▸ EXERCISE
As the answer, set down the lines below from the one containing "cur ≡ₚ hs ++ map Task (i :: others) ->" through the one containing "intros Hp Hc.", exactly and inclusively, and no others.

▸ EXTRACTED ENTRIES

(* ===== verification/EventLoop.v ===== *)
(** [minirpc::EventLoop] (include/minirpc/net/EventLoop.h, src/net/EventLoop.cpp) as a step system:
    the loop thread and the other threads interleave at the points where they touch the shared
    state: the queue of functors under its mutex, the eventfd, and the two atomic flags. *)
From stdpp Require Import base list numbers.
From Stdlib Require Import Lia.
From S2P Require Import Prelude.

(** A queued functor, by its identity, and whether another thread queued it. *)
Record Functor := mkFunctor { fid : nat; remote : bool }.
#[export] Instance Functor_eq_dec : EqDecision Functor.
Proof. solve_decision. Defined.

(** Where the loop thread is: before [loop()], at the test of [quit_], inside [epoll_wait],
    dispatching the events ([woken]: the eventfd's is among them, still to be handled), running
    the functors it swapped out, or after [loop()]. *)
Inductive phase :=
| Idle
| Testing
| Polling
| Dispatching (woken : bool)
| Running (functors : list Functor)
| Stopped.
#[export] Instance phase_eq_dec : EqDecision phase.
Proof. solve_decision. Defined.

Record EventLoop := mkLoop {
  looping_ : bool;
  quit_ : bool;
  pendingFunctors_ : list Functor;
  wakeups : nat;
  owed : nat;
  at_ : phase;
  executed : list Functor;
}.

(** [wakeups] is the eventfd's counter; [owed] counts the calls of [wakeup()] that threads are
    about to make, after pushing a functor or setting [quit_]. *)
Definition EventLoop_new : EventLoop := mkLoop false false [] 0 0 Idle [].

(** The atomic steps. *)
Inductive step_label :=
| LoopStart
| LoopTest
| LoopPollReturns (reported : bool)
| LoopHandleWakeup
| LoopDispatched
| LoopRunFunctor
| LoopQueue (f : nat)
| LoopQuit
| OtherPush (f : nat)
| OtherQuit
| OtherWakeup.
(* ===== verification/Lifetime.v ===== *)
(** Who keeps a [TcpConnection] alive while its loop handles an event: the shared pointers of
    src/net/TcpServer.cpp (the table), src/net/TcpConnection.cpp ([shared_from_this]) and
    src/rpc/RpcServer.cpp (the tasks), and the accesses of src/net/Channel.cpp, whose [Channel]
    belongs to the connection and is destroyed with it. *)
From stdpp Require Import base list strings numbers.
From Stdlib Require Import Ascii ZArith Lia.
From S2P Require Import Prelude Buffer Poller TcpConnection.

(** ** References *)

(** A [TcpConnectionPtr]: the table's, the temporary of [shared_from_this()], the copy captured
    by the closure of [removeConnection], and the one captured by a task of the pool. *)
Inductive holder :=
| Table
| Temporary
| Closure
| Task (i : nat).
#[export] Instance holder_eq_dec : EqDecision holder.
Proof. solve_decision. Defined.

(** What running code does to the connection: it reads or writes a member of the connection or of
    its channel, copies a reference, or drops one. *)
Inductive access :=
| Touch
| Acquire (h : holder)
| Release (h : holder).

Fixpoint drop_one (h : holder) (hs : list holder) : list holder :=
  match hs with
  | [] => []
  | x :: hs => if decide (x = h) then hs else x :: drop_one h hs
  end.

(** The references after a sequence of accesses; [None]: a member was accessed after the last
    reference was dropped, which destroys the connection. *)
Fixpoint accesses (hs : list holder) (p : list access) : option (list holder) :=
  match p with
  | [] => Some hs
  | Touch :: p => match hs with [] => None | _ => accesses hs p end
  | Acquire h :: p => match hs with [] => None | _ => accesses (h :: hs) p end
  | Release h :: p => if decide (h ∈ hs) then accesses (drop_one h hs) p else None
  end.

(** ** The code *)

(** [runInLoop] on the connection's own loop calls the closure at once. *)
Definition removeConnection_accesses : list access :=
  [Touch (* conn->loop() *); Acquire Closure;
   Touch (* conn->loop()->assertInLoopThread(), conn->name() *);
   Release Table (* connections_.erase *); Touch (* conn->connectDestroyed() *); Release Closure].

Definition handleClose_accesses : list access :=
  [Touch (* channel_->disableAll() *); Touch (* setState *); Touch (* closeCallback_ *);
   Acquire Temporary] ++ removeConnection_accesses ++ [Release Temporary].

(** [tasks] are the tasks [onMessage] submits. *)
Definition handleRead_accesses (o : read_outcome) (tasks : list nat) : list access :=
  Touch (* inputBuffer_.readFd *) ::
  match o with
  | ReadOk (_ :: _) =>
      [Touch (* messageCallback_ *); Acquire Temporary] ++
      map (fun i => Acquire (Task i)) tasks ++ [Release Temporary]
  | ReadOk [] => handleClose_accesses
  | ReadErr e => if (e =? EAGAIN)%Z then [] else handleClose_accesses
  end.

Definition handleWrite_accesses : list access := [Touch].
Definition handleError_accesses : list access := [Touch].

(** [Channel::handleEvent]: each test reads [revents_]. *)
Definition handleEvent_accesses (r : Z) (o : read_outcome) (tasks : list nat) : list access :=
  Touch ::
  (if has r EPOLLHUP && negb (has r EPOLLIN) then handleClose_accesses
   else
     [Touch] ++ (if has r EPOLLERR then handleError_accesses else []) ++
     [Touch] ++ (if has r (Z.lor (Z.lor EPOLLIN EPOLLPRI) EPOLLRDHUP)
                 then handleRead_accesses o tasks else []) ++
     [Touch] ++ (if has r EPOLLOUT then handleWrite_accesses else [])).

(** ** Other threads *)

(** The accesses of the loop thread [p] with those of the others [q], as scheduled. *)
Fixpoint weave (sched : list bool) (p q : list access) : list access :=
  match sched, p, q with
  | true :: sched, _, y :: q => y :: weave sched p q
  | false :: sched, x :: p, _ => x :: weave sched p q
  | _ :: sched, _, _ => weave sched p q
  | [], _, _ => p ++ q
  end.

(** The pool's tasks that hold the connection end in this order. *)
Definition tasks_end (ts : list nat) : list access := map (fun i => Release (Task i)) ts.

(** ** Lemmas *)

Lemma drop_one_perm h hs : h ∈ hs -> hs ≡ₚ h :: drop_one h hs.
Proof.
  induction hs as [|x hs IH]; [by intros ?%elem_of_nil|]. cbn [drop_one].
  case_decide as Hx; [by subst|]. intros [->|Hh]%elem_of_cons; [done|].
  rewrite (IH Hh) at 1. apply Permutation_swap.
Qed.

Lemma drop_one_proper h hs hs' : hs ≡ₚ hs' -> h ∈ hs -> drop_one h hs ≡ₚ drop_one h hs'.
Proof.
  intros Hp Hh. apply (Permutation_cons_inv (a := h)).
  rewrite <- !drop_one_perm; [done|by rewrite <- Hp|done].
Qed.

Lemma nonempty_perm {A} (x : A) l l' : l ≡ₚ x :: l' -> l <> [].
Proof. intros Hp ->. by apply Permutation_nil_cons in Hp. Qed.

(** Another thread's reference among those held. *)
Lemma other_held hs i others cur :
  cur ≡ₚ hs ++ map Task (i :: others) ->
  Task i ∈ cur /\ drop_one (Task i) cur ≡ₚ hs ++ map Task others.
Proof.
  intros Hc.
  assert (Hin : Task i ∈ cur) by (rewrite Hc; apply elem_of_app; right; apply elem_of_cons; by left).
  split; [done|]. apply (Permutation_cons_inv (a := Task i)). rewrite <- drop_one_perm by done.
  rewrite Hc. cbn [map]. solve_Permutation.
Qed.

(** One access, with more references held. *)
Lemma access_step x p hs others cur :
  accesses hs (x :: p) <> None -> cur ≡ₚ hs ++ map Task others ->
  exists hs' cur', accesses hs' p <> None /\ cur' ≡ₚ hs' ++ map Task others /\
    forall r, accesses cur' r <> None -> accesses cur (x :: r) <> None.
Proof.
  intros Hp Hc. destruct x as [|h|h]; cbn [accesses] in *.
  - destruct hs as [|h hs]; [done|]. exists (h :: hs), cur. split; [done|]. split; [done|].
    intros r Hr. pose proof (nonempty_perm _ _ _ Hc). by destruct cur.
  - destruct hs as [|h' hs]; [done|]. exists (h :: h' :: hs), (h :: cur). split; [done|].
    split; [by rewrite Hc|]. intros r Hr. pose proof (nonempty_perm _ _ _ Hc). by destruct cur.
  - case_decide as Hh; [|done]. assert (Hin : h ∈ cur) by (rewrite Hc; apply elem_of_app; by left).
    exists (drop_one h hs), (drop_one h cur). split; [done|]. split.
    + apply (Permutation_cons_inv (a := h)). rewrite <- drop_one_perm by done.
      by rewrite Hc, (drop_one_perm h hs Hh) at 1.
    + intros r Hr. by rewrite decide_True.
Qed.

Lemma accesses_end others p hs cur :
  accesses hs p <> None -> cur ≡ₚ hs ++ map Task others ->
  accesses cur (p ++ tasks_end others) <> None.
Proof.
  revert hs cur. induction p as [|x p IH]; intros hs cur Hp Hc; cbn [app].
  - clear Hp. revert cur Hc. induction others as [|i others IH]; intros cur Hc; [done|].
    destruct (other_held hs i others cur Hc) as [Hin Hc']. cbn [tasks_end map accesses].
    rewrite decide_True by done. by apply IH.
  - destruct (access_step x p hs others cur Hp Hc) as (hs' & cur' & Hp' & Hc' & Hr). by eapply Hr, IH.
Qed.

(** What is safe without the others is safe with them, whatever the schedule, as they only drop
    their own references. *)
Lemma accesses_others hs others cur p sched :
  accesses hs p <> None -> cur ≡ₚ hs ++ map Task others ->
  accesses cur (weave sched p (tasks_end others)) <> None.
Proof.
  revert hs others cur p. induction sched as [|b sched IH]; intros hs others cur p Hp Hc; cbn [weave].
  { by apply (accesses_end others p hs). }
  destruct b.
  - destruct others as [|i others]; [cbn [tasks_end map]; destruct p; by apply (IH hs [])|].
    destruct (other_held hs i others cur Hc) as [Hin Hc']. cbn [tasks_end map accesses].
    rewrite decide_True by done. by apply (IH hs others).
  - destruct p as [|x p]; [by apply (IH hs others)|].
    destruct (access_step x p hs others cur Hp Hc) as (hs' & cur' & Hp' & Hc' & Hr).
    apply Hr. by apply (IH hs' others).
Qed.

(** The tasks can all end first. *)
Lemma weave_first p q : weave (replicate (length q) true) p q = q ++ p.
Proof. induction q as [|y q IH]; cbn; [apply app_nil_r|]. by rewrite IH. Qed.

Lemma accesses_tasks_end ts p :
  accesses (Table :: map Task ts) (tasks_end ts ++ p) = accesses [Table] p.
Proof.
  induction ts as [|i ts IH]; [done|]. cbn [tasks_end map app accesses].
  rewrite decide_True by (apply elem_of_cons; right; apply elem_of_cons; by left).
  cbn [drop_one]. rewrite decide_False, decide_True by done. exact IH.
Qed.

(** The submission of tasks. *)
Lemma accesses_acquire h hs ts p :
  accesses (h :: hs) (map (fun i => Acquire (Task i)) ts ++ p)
  = accesses (rev (map Task ts) ++ h :: hs) p.
Proof.
  revert h hs. induction ts as [|i ts IH]; intros h hs; [done|]. cbn [map app accesses rev].
  rewrite IH, <- app_assoc. done.
Qed.

(** ** Theorems *)

(** The read callback runs, and closes the connection. *)
Definition reads (r : Z) : bool :=
  negb (has r EPOLLHUP && negb (has r EPOLLIN)) &&
  has r (Z.lor (Z.lor EPOLLIN EPOLLPRI) EPOLLRDHUP).
Definition read_closes (o : read_outcome) : bool :=
  match o with
  | ReadOk (_ :: _) => false
  | ReadOk [] => true
  | ReadErr e => negb (e =? EAGAIN)%Z
  end.

(** The loop thread alone, with the table's reference. *)
Lemma handleEvent_alone r o tasks :
  accesses [Table] (handleEvent_accesses r o tasks) = None <-> reads r && read_closes o = true.
Proof.
  unfold handleEvent_accesses, reads. cbn [accesses].
  destruct (has r EPOLLHUP && negb (has r EPOLLIN)); cbn [negb andb]; [by vm_compute|].
  destruct (has r (Z.lor _ _)); cbn [andb].
  - unfold handleRead_accesses, read_closes.
    destruct o as [e|[|a d]]; [destruct (e =? EAGAIN)%Z| |]; cbn [negb];
      destruct (has r EPOLLERR), (has r EPOLLOUT); try (by vm_compute);
      (split; [|done]); cbn [app accesses handleError_accesses handleWrite_accesses];
      rewrite <- !app_assoc, accesses_acquire; cbn [app accesses];
      (rewrite decide_True by (apply elem_of_app; right; apply elem_of_cons; by left));
      destruct (drop_one _ _) eqn:Hd; try done; exfalso; revert Hd;
      apply (nonempty_perm Table (drop_one Temporary (rev (map Task tasks) ++ [Temporary; Table]))
               (rev (map Task tasks)));
      apply (Permutation_cons_inv (a := Temporary));
      (rewrite <- drop_one_perm by (apply elem_of_app; right; apply elem_of_cons; by left));
      solve_Permutation.
  - by destruct (has r EPOLLERR), (has r EPOLLOUT).
Qed.

(** C32. A connection outlives the handling of its event exactly when the read callback does not
    close it: held by the server's table and any tasks of the pool, [handleEvent] accesses no
    destroyed connection under any schedule of the tasks' ends, unless the read callback finds
    the peer gone; then some schedule destroys the connection inside the callback, and
    [handleEvent] goes on to read the channel. *)
Theorem handleEvent_lifetime (r : Z) (o : read_outcome) (tasks others : list nat) :
  (forall sched, accesses (Table :: map Task others)
     (weave sched (handleEvent_accesses r o tasks) (tasks_end others)) <> None)
  <-> reads r && read_closes o = false.
Proof.
  rewrite <- not_true_iff_false, <- (handleEvent_alone r o tasks). split.
  - intros Hall Hnone. apply (Hall (replicate (length (tasks_end others)) true)).
    by rewrite weave_first, accesses_tasks_end.
  - intros Hsafe sched. by apply (accesses_others [Table] others).
Qed.

(** The peer closes an idle connection: [EPOLLIN] and a read of no bytes. *)
Example peer_close_faults :
  accesses [Table] (handleEvent_accesses EPOLLIN (ReadOk []) []) = None /\
  accesses [Table] (handleEvent_accesses EPOLLHUP (ReadOk []) []) = Some [].
Proof. split; vm_compute; reflexivity. Qed.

▸ TASK ANSWER
  cur ≡ₚ hs ++ map Task (i :: others) ->
  Task i ∈ cur /\ drop_one (Task i) cur ≡ₚ hs ++ map Task others.
Proof.
  intros Hc.
  assert (Hin : Task i ∈ cur) by (rewrite Hc; apply elem_of_app; right; apply elem_of_cons; by left).
  split; [done|]. apply (Permutation_cons_inv (a := Task i)). rewrite <- drop_one_perm by done.
  rewrite Hc. cbn [map]. solve_Permutation.
Qed.

(** One access, with more references held. *)
Lemma access_step x p hs others cur :
  accesses hs (x :: p) <> None -> cur ≡ₚ hs ++ map Task others ->
  exists hs' cur', accesses hs' p <> None /\ cur' ≡ₚ hs' ++ map Task others /\
    forall r, accesses cur' r <> None -> accesses cur (x :: r) <> None.
Proof.
  intros Hp Hc. destruct x as [|h|h]; cbn [accesses] in *.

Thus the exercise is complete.